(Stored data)
(** * Hypno: the speech playback scheduler and the Lyria synthesis engine

    A shallow embedding of the two stateful cores of the repository:

    - [LiveSession]: the [onmessage] handler of the live voice session
      (components/LiveSession.tsx), which schedules decoded speech chunks on
      the time cursor [nextStartTimeRef] and flushes them on interruption;
      the handler is asynchronous, and is modelled in the two parts its
      [await] cuts it into, with the calls that are suspended there;
    - [Noise]: the noise-buffer loop at the top of [LyriaEngine.play];
    - [Lyria]: the [LyriaEngine] class (utils/musicEngine.ts) over a model of
      the Web Audio node graph it builds.

    JavaScript numbers are modelled as exact rationals ([Q]); the rounding
    of doubles, and of the 32-bit samples of an audio buffer, is not
    modelled.  Equations written with [=] hold between the very expressions
    the code computes; those written with [==] hold between their values. *)

From Stdlib Require Import QArith Qminmax Qabs Lia Lqa.
From stdpp Require Import base list strings pretty.
From Stdlib Require Strings.Byte.

(* ===================================================================== *)
(** ** The live session: chunk scheduling and interruption               *)
(* ===================================================================== *)

Module LiveSession.

(** [useState<'idle' | 'listening' | 'speaking'>('idle')] *)
Inductive ModelState := idle | listening | speaking.

#[global] Instance ModelState_eq_dec : EqDecision ModelState.
Proof. solve_decision. Defined.

(** An [AudioBufferSourceNode] is identified by its creation rank on the
    output context: the k-th call of [ctx.createBufferSource()] returns
    source [k]. The analyser created next to it carries the same rank. *)
Definition SourceId := nat.

(** The part of an [AudioBuffer] the handler reads. *)
Record AudioBuffer := { duration : Q }.

(** The two fields of a [LiveServerMessage] the handler reads:
    [message.serverContent?.modelTurn?.parts?.[0]?.inlineData?.data]
    ([None] when any link of the optional chain is missing) and
    [message.serverContent?.interrupted]. *)
Record LiveServerMessage := {
  inlineData : option string;
  interrupted : bool
}.

(** The refs and React state of the component that [onmessage] and
    [onended] touch, together with the calls they make on the nodes of the
    output context ([source.start(t)], [src.stop()]) and on the console. *)
Record Session := {
  audioContextRef : bool;          (* audioContextRef.current is non-null *)
  nextStartTimeRef : Q;            (* the playback cursor *)
  sourcesRef : list SourceId;      (* Set<AudioBufferSourceNode>, insertion order *)
  analyserRef : option SourceId;
  modelState : ModelState;
  currentVolume : Q;
  isConnected : bool;
  created : nat;                   (* buffer sources created so far *)
  startCalls : list (SourceId * Q);  (* source.start(t), oldest first *)
  stopCalls : list SourceId;         (* src.stop(), oldest first *)
  console : list string
}.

Problem details: The required output is the entries from their opening line through the line holding "the code computes;", repeated exactly, with both end lines kept.

Written response:
(** * Hypno: the speech playback scheduler and the Lyria synthesis engine

    A shallow embedding of the two stateful cores of the repository:

    - [LiveSession]: the [onmessage] handler of the live voice session
      (components/LiveSession.tsx), which schedules decoded speech chunks on
      the time cursor [nextStartTimeRef] and flushes them on interruption;
      the handler is asynchronous, and is modelled in the two parts its
      [await] cuts it into, with the calls that are suspended there;
    - [Noise]: the noise-buffer loop at the top of [LyriaEngine.play];
    - [Lyria]: the [LyriaEngine] class (utils/musicEngine.ts) over a model of
      the Web Audio node graph it builds.

    JavaScript numbers are modelled as exact rationals ([Q]); the rounding
    of doubles, and of the 32-bit samples of an audio buffer, is not
    modelled.  Equations written with [=] hold between the very expressions
    the code computes; those written with [==] hold between their values. *)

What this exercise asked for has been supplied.